In August 2025, Collins noticed he was unable to focus long enough for him to pack for a flight to the U.S. Open, an event he said he attended every year.
In fact, he and his husband missed their flight, which is when he knew “something was really wrong.” He decided to undergo a CT scan at UCLA, and within minutes, he was pulled out of the machine and told he would need to see a specialist.
Over the next few weeks, his symptoms only got worse. He described his condition like Dory from Finding Nemo, you know, the confused blue fish who forgets everything she’s been told within seconds. But it was during that time that Collins and his family learned what was causing the symptoms, and it wasn’t good.
Jason Collins described the cancer as "a monster with tentacles spreading across" his brain.
In his ESPN essay, he explained that the form of glioblastoma was “multiforme,” describing it as “a monster with tentacles spreading across the underside of my brain the width of a baseball.”
He also explained that this type of brain cancer is “so dangerous” because “it grows within a very finite, contained space — the skull — and it's very aggressive and can expand. What makes it so difficult to treat in my case is that it's surrounded by the brain and is encroaching upon the frontal lobe — which is what makes you, "you.”

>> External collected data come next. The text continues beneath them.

(* ===== verification/IpList.v ===== *)
(** * Lists of address ranges: [client/Ip4Address.cpp], [client/IpList.h],
    [client/IpList.cpp]

    The files of allowed and blocked addresses are lines with an address, a range or a
    network; an [IpList] holds their ranges by first address.  Strings are lists of bytes;
    an access outside a string and moving an iterator before [begin()] are undefined
    ([None]).  A [std::map] is the list of its entries by increasing key. *)

From S2P Require Import Prelude CArray.

(** ** Addresses as text *)

(** The state of the loop: [byte], [bytes], [digitFound], [dotCount]. *)
Definition parse_ip_step (st : Z * Z * bool * Z) (c : Z) : option (Z * Z * bool * Z) :=
  let '(byte, bytes, digitFound, dotCount) := st in
  if (48 <=? c) && (c <=? 57) then
    let byte := u32 (byte * 10 + c - 48) in
    if 255 <? byte then None else Some (byte, bytes, true, dotCount)
  else if c =? 46 then
    if negb digitFound || (dotCount + 1 =? 4) then None
    else Some (0, Z.lor (u32 (Z.shiftl bytes 8)) byte, false, dotCount + 1)
  else None.

Fixpoint parse_ip_loop (st : Z * Z * bool * Z) (s : list Z) : option (Z * Z * bool * Z) :=
  match s with [] => Some st | c :: s => st ← parse_ip_step st c; parse_ip_loop st s end.

(** [parseIpAddress(result, s, start, end)] of the characters from [start] to [end]:
    [None] is the answer [false]. *)
Definition parseIpAddress (s : list Z) : option Z :=
  '(byte, bytes, digitFound, dotCount) ← parse_ip_loop (0, 0, false, 0) s;
  if negb (dotCount =? 3) || negb digitFound then None
  else Some (Z.lor (u32 (Z.shiftl bytes 8)) byte).

Definition isValidIp4 (ip : list Z) : bool :=
  match parseIpAddress ip with Some r => negb (r =? 0) && negb (r =? 0xFFFFFFFF) | None => false end.

Definition printIpAddress (addr : Z) : list Z :=
  print_byte (Z.shiftr addr 24) ++ [46] ++ print_byte (Z.land (Z.shiftr addr 16) 0xFF) ++ [46] ++
  print_byte (Z.land (Z.shiftr addr 8) 0xFF) ++ [46] ++ print_byte (Z.land addr 0xFF).

(** ** The list *)

Record Range := mkRange { rg_end : Z; rg_payload : Z }.
Definition IpListMap := list (Z * list Range).

Definition ERR_LINE_SKIPPED := 1.
Definition ERR_BAD_RANGE := 2.
Definition ERR_ALREADY_EXISTS := 3.
Definition ERR_BAD_FORMAT := 4.
Definition ERR_BAD_NETMASK := 5.

(** [addRange]: the error code (0 for success) and the map. *)
Fixpoint addRange (m : IpListMap) (start end_ payload : Z) : Z * IpListMap :=
  match m with
  | [] => (0, [(start, [mkRange end_ payload])])
  | (s, ranges) :: r =>
      if s =? start then
        if existsb (fun x => rg_end x =? end_) ranges then (ERR_ALREADY_EXISTS, m)
        else (0, (s, ranges ++ [mkRange end_ payload]) :: r)
      else if start <? s then (0, (start, [mkRange end_ payload]) :: m)
      else let '(e, r') := addRange r start end_ payload in (e, (s, ranges) :: r')
  end.

(** The scan of the ranges of one first address: the payload found and [minRangeLen]. *)
Definition scan_range (addr start : Z) (st : option Z * Z) (r : Range) : option Z * Z :=
  let '(result, minRangeLen) := st in
  if addr <=? rg_end r then
    let rangeLen := u32 (rg_end r - start) in
    if rangeLen <=? minRangeLen then (Some (rg_payload r), rangeLen) else st
  else st.

Fixpoint find_loop (m : IpListMap) (addr : Z) (i : nat) : option (option Z) :=
  match m !! i with
  | None => Some None
  | Some (start, ranges) =>
      if addr <? start then Some None
      else match fst (foldl (scan_range addr start) (None, 0xFFFFFFFF) ranges) with
           | Some payload => Some (Some payload)
           | None => match i with O => None | S i => find_loop m addr i end
           end
  end.

Fixpoint map_lower_bound (m : IpListMap) (addr : Z) : nat :=
  match m with [] => O | (s, _) :: r => if s <? addr then S (map_lower_bound r addr) else O end.

(** [find]: the payload, or nothing. *)
Definition ipl_find (m : IpListMap) (addr : Z) : option (option Z) :=
  let i := map_lower_bound m addr in
  let not_equal := match m !! i with None => true | Some (s, _) => negb (s =? addr) end in
  let i := if not_equal && negb (Nat.eqb i 0) then pred i else i in
  find_loop m addr i.

(** ** Lines *)

Fixpoint skip (p : Z -> bool) (s : list Z) : nat :=
  match s with [] => O | c :: s => if p c then S (skip p s) else O end.
Definition is_blank (c : Z) : bool := (c =? 32) || (c =? 9).
Definition is_digit (c : Z) : bool := (48 <=? c) && (c <=? 57).
Definition is_ip_char (c : Z) : bool := is_digit c || (c =? 46).
Definition skipWhiteSpace (s : list Z) (i : nat) : nat := (i + skip is_blank (drop i s))%nat.
Definition skipIpAddress (s : list Z) (i : nat) : nat := (i + skip is_ip_char (drop i s))%nat.
Definition skipNumber (s : list Z) (i : nat) : nat := (i + skip is_digit (drop i s))%nat.

Definition isValidMask (x : Z) : bool :=
  if x =? 0 then false
  else let x := Z.lxor x 0xFFFFFFFF in Z.land x (u32 (x + 1)) =? 0.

Despite how aggressive the brain cancer was, Collins sought treatment for it in Singapore. In January 2026, he shared an update on Instagram saying that “everything is going well.” He also shared that he had undergone chemotherapy after September 2025, and an MRI showed that the tumor had shrunk.

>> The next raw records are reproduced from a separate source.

(** C25.  From the empty table, whatever operations are called, the table stays within its size of 1920,
    holds no node twice, and its nodes are marked as being in it.  If also every update of a node
    by [createNode] is careful, that is, the user is not online outside the table and the address is
    the node's own or one that the set does not have, then the nodes have different addresses and the set of
    addresses is that of the nodes.  (The code does not check this; [createNode_reserves] shows the
    set growing without.) *)
Theorem KBucket_invariant careful h dht b : rtc (kb_step careful) (mkKB h [] ∅ dht false) b ->
  kb_table b /\
  (careful = true -> NoDup (addrs (kb_heap b) (kb_nodes b)) /\ forall a, a ∈ kb_ipMap b <-> a ∈ addrs (kb_heap b) (kb_nodes b)).
Proof.
  intros H. assert (kb_ok (mkKB h [] ∅ dht false)) as H0.
  { split; cbn [kb_nodes kb_heap kb_ipMap].
    - apply NoDup_nil_2.
    - vm_compute. discriminate.
    - intros p Hp. apply elem_of_nil in Hp. contradiction.
    - apply NoDup_nil_2.
    - intros a. rewrite elem_of_nil. apply elem_of_empty. }
  enough (kb_table b /\ (careful = true -> kb_ok b)) as [Ht Hb] by (split; [exact Ht|]; intros E; split; [apply (ko_addr b)|apply (ko_map b)]; auto).
  assert (kb_table (mkKB h [] ∅ dht false) /\ (careful = true -> kb_ok (mkKB h [] ∅ dht false))) as Hs by (split; [split; [apply H0|split; apply H0]|auto]).
  clear H0. revert Hs. induction H as [|b1 b2 b3 Hs _ IH]; [auto|]. intros [Ht Hb]. apply IH. destruct Hs as [? ? ? ? ? ? ? ? ? ? ? Hc Hs|? ? ? ? Hs|? ? ? ? ? ? Hs].
  - split; [eapply createNode_table; eauto|]. intros E. eapply createNode_ok; [apply Hb, E|exact (Hc E)|exact Hs].
  - split; [eapply insert_table; eauto|]. intros E. eapply insert_ok; [apply Hb, E|exact Hs].
  - split; [eapply checkExpiration_table; eauto|]. intros E. eapply checkExpiration_ok; [apply Hb, E|exact Hs].
Qed.

Definition joined (k : Z) (b : KBucket) : KBucket :=
  match createNode b (replicate 24 k) false (fun _ => None) k 4000 true true 0 with
  | Some (b1, p) => match insert b1 p with Some (b2, _) => b2 | None => b1 end
  | None => b
  end.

It was after that that he decided to then travel to Singapore, where he received a stronger chemotherapy treatment that targets the tumor site. He also noted there was significant necrosis within the tumor, which signaled that the treatment was effective in some way.
In that video, Collins also shared that he planned to return to the U.S. in late January 2026 to attend a cancer conference in New York. While his update offered a glimmer of hope at the time, just a few months later, in May 2026, news of his death broke, revealing just how aggressive the disease was.